Prenatal exposure and neonates’ health

Prenatal exposure to e-waste has found to have adverse effects on human body burden of pollutants of the neonates. In Guiyu, one of the most famous e-waste recycling sites in China, it was found that increased cord blood lead concentration of neonates was associated with parents’ participation in e-waste recycling processes, as well as how long the mothers spent living in Guiyu and in e-waste recycling factories or workshops during pregnancy. Besides, a higher placental metallothionein (a small protein marking the exposure of toxic metals) was found among neonates from Guiyu as a result of Cd exposure, while the higher Cd level in Guiyu’s neonates was related to the involvement in e-waste recycling of their parents. High PFOA exposure of mothers in Guiyu is related to adverse effect on growth of their new-born and the prepotency in this area.

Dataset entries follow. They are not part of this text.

(** A retry over a state whose clock only the sleeps move: it succeeds when the operation does at the
    deadline at the latest, and not after it. *)
Section retry_with.
Context {S T E : Type} (now : S -> Instant) (sleep : Duration -> S -> S) (op : S -> Result T E * S) (P : S -> Prop).
Context (Hsleep : forall d s, 0 <= d -> P s -> now (sleep d s) = now s + d /\ P (sleep d s)) (Hop : forall s, (op s).2 = s).

Lemma retry_attempts_succeed fuel deadline s :
  P s -> (forall s, P s -> now s = deadline -> is_ok (op s).1 = true) -> now s <= deadline -> deadline - now s <= Z.of_nat fuel * RETRY_INTERVAL ->
  exists a s', retry_attempts now sleep op fuel deadline s = (Ok a, s') /\ P s' /\ (op s').1 = Ok a /\ now s <= now s' <= deadline.
Proof.
  intros HP Hready. revert s HP. induction fuel as [|fuel IH]; intros s HP Hle Hfuel; cbn [retry_attempts];
    pose proof (Hop s) as Hs; destruct (op s) as [[a|e] s1] eqn:Ho; cbn in Hs; subst s1.
  - exists a, s. rewrite Ho. split_and!; done || lia.
  - assert (Hd : now s = deadline) by lia. specialize (Hready s HP Hd). by rewrite Ho in Hready.
  - exists a, s. rewrite Ho. split_and!; done || lia.
  - destruct (Z.leb_spec deadline (now s)) as [Hd|Hd]; [specialize (Hready s HP ltac:(lia)); by rewrite Ho in Hready|].
    destruct (Hsleep (Z.min RETRY_INTERVAL (deadline - now s)) s) as [Hn HP']; [unfold RETRY_INTERVAL; lia|done|].
    destruct (IH (sleep (Z.min RETRY_INTERVAL (deadline - now s)) s)) as (a & s' & Hr & ? & ? & ?); [done|lia|unfold RETRY_INTERVAL in *; lia|].
    exists a, s'. split_and!; done || (unfold RETRY_INTERVAL in *; lia).
Qed.

Lemma retry_with_succeeds timeout s :
  0 <= timeout -> P s -> (forall s', P s' -> now s' = now s + timeout -> is_ok (op s').1 = true) ->
  exists a s', retry_with now sleep op timeout s = (Ok a, s') /\ P s' /\ (op s').1 = Ok a /\ now s <= now s' <= now s + timeout.
Proof.
  intros Ht HP Hready. apply retry_attempts_succeed; [done|done|lia|]. unfold retry_fuel, RETRY_INTERVAL.
  pose proof (Z.div_mod timeout (200 * 1000000) ltac:(lia)). pose proof (Z.mod_pos_bound timeout (200 * 1000000) ltac:(lia)).
  pose proof (Z.div_pos timeout (200 * 1000000) Ht ltac:(lia)). lia.
Qed.
End retry_with.

(** * Wake-ups *)

Section wakeup.
Context {S T E : Type} (observe : S -> Result (option T) E).

Definition waiter_ok (w : Watched S T E) : Prop :=
  match w_waiter w with
  | Registered reg => (reg <= w_changed w)%nat
  | Sleeping reg =>
      (reg <= w_changed w)%nat /\
      (reg = w_changed w -> w_dirty w = false -> observe (w_state w) = Ok None)
  | _ => True
  end.

Lemma change_step_ok w w' : change_step observe w w' -> waiter_ok w -> waiter_ok w'.
Proof.
  destruct 1; unfold waiter_ok; cbn; try done; try lia.
  - by destruct w; try lia.
  - by destruct w; try lia.
Qed.

Lemma change_steps_ok w w' : rtc (change_step observe) w w' -> waiter_ok w -> waiter_ok w'.
Proof. induction 1; eauto using change_step_ok. Qed.
End wakeup.

(** C31: No wake-up is lost: whenever the waiter of [on_change] sleeps with no notification
    outstanding, what it waits for is not there, however other tasks' changes interleave. *)
Theorem no_wakeup_is_lost {S T E} (observe : S -> Result (option T) E) s d n w reg :
  rtc (change_step observe) (mkWatched s d n Starting) w ->
  w_waiter w = Sleeping reg -> w_dirty w = false ->
  change_step observe w (mkWatched (w_state w) (w_dirty w) (w_changed w) Starting) \/
  observe (w_state w) = Ok None.
Proof.
  intros Hr Hw Hd. apply change_steps_ok in Hr; [|done]. unfold waiter_ok in Hr. rewrite Hw in Hr.
  destruct Hr as [Hle Hnone]. destruct (decide (reg = w_changed w)) as [->|]; [right; by apply Hnone|left].
  destruct w as [s' d' n' w']. cbn in *. subst. apply step_wake. lia.
Qed.

Lemma no_wakeup_is_lost_witness :
  let observe := fun b : bool => Ok (if b then Some tt else None) : Result (option unit) unit in
  let w := mkWatched true false 1 (Sleeping 0) in
  rtc (change_step observe) (mkWatched false false 0 Starting) w /\
  (change_step observe w (mkWatched true false 1 Starting) \/ observe true = Ok None).
Proof.
  set (observe := fun b : bool => Ok (if b then Some tt else None) : Result (option unit) unit).
  set (w := mkWatched true false 1 (Sleeping 0)).
  assert (H : rtc (change_step observe) (mkWatched false false 0 Starting) w).
  { eapply rtc_l; [apply step_register|]. eapply rtc_l; [by apply step_sleep|].
    eapply rtc_l; [apply (step_mutate _ _ true)|]. eapply rtc_l; [apply step_notify|]. apply rtc_refl. }
  split; [exact H|]. exact (no_wakeup_is_lost observe false false 0 w 0 H eq_refl eq_refl).
Defined.

(** * Account watches *)

(** The image of each account after a sequence of updates. *)
Definition image (snapshot : list (option Account)) (us : list (nat * Account)) : list (option Account) :=
  fold_left (fun l '(i, a) => <[i := observed_account a]> l) us snapshot.

Lemma length_image snapshot us : length (image snapshot us) = length snapshot.
Proof.
  unfold image. revert snapshot. induction us as [|[i a] us IH]; intros l; cbn [fold_left]; [done|].
  by rewrite IH, length_insert.
Qed.

Definition good (u : nat * Account) : Result (nat * Result Account WaitError) WaitError := Ok (u.1, Ok u.2).

Lemma all_seen l : Forall (fun b => b = true) l -> forallb (fun b : bool => b) l = true.
Proof. induction 1 as [|b l -> _ IH]; [done|]. exact IH. Qed.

Prenatal exposure to informal e-waste recycling can also lead to several adverse birth outcomes (still birth, low birth weight, low Apgar scores, etc.) and longterm effects such as behavioral and learning problems of the neonates in their future life.

Children

Children are especially sensitive to e-waste exposure because of several reasons, such as their smaller size, higher metabolism rate, larger surface area in relation to their weight, and multiple exposure pathways (for example, dermal, hand-to-mouth, and take-home exposure). They were measured to have an 8-time potential health risk compared to the adult e-waste recycling workers. Studies have found significant higher blood lead levels (BLL) and blood cadmium levels (BCL) of children living in e-waste recycling area compared to those living in control area. For example, one study found that the average BLL in Guiyu was nearly 1.5 times compared to that in the control site (15.3 ug/dL compared to 9.9 ug/dL),[108] while the CDC of the United States has set a reference level for blood lead at 5 ug/dL. The highest concentrations of lead were found in the children of parents whose workshop dealt with circuit boards and the lowest was among those who recycled plastic. Exposure to e-waste can cause serious health problems to children. Children’s exposure to developmental neurotoxins containing in e-waste such as lead, mercury, cadmium, chromium and PBDEs can lead to a higher risk of lower IQ, impaired cognitive function, and other adverse effects. In certain age groups, a decreased lung function of children in e-waste recycling sites has been found.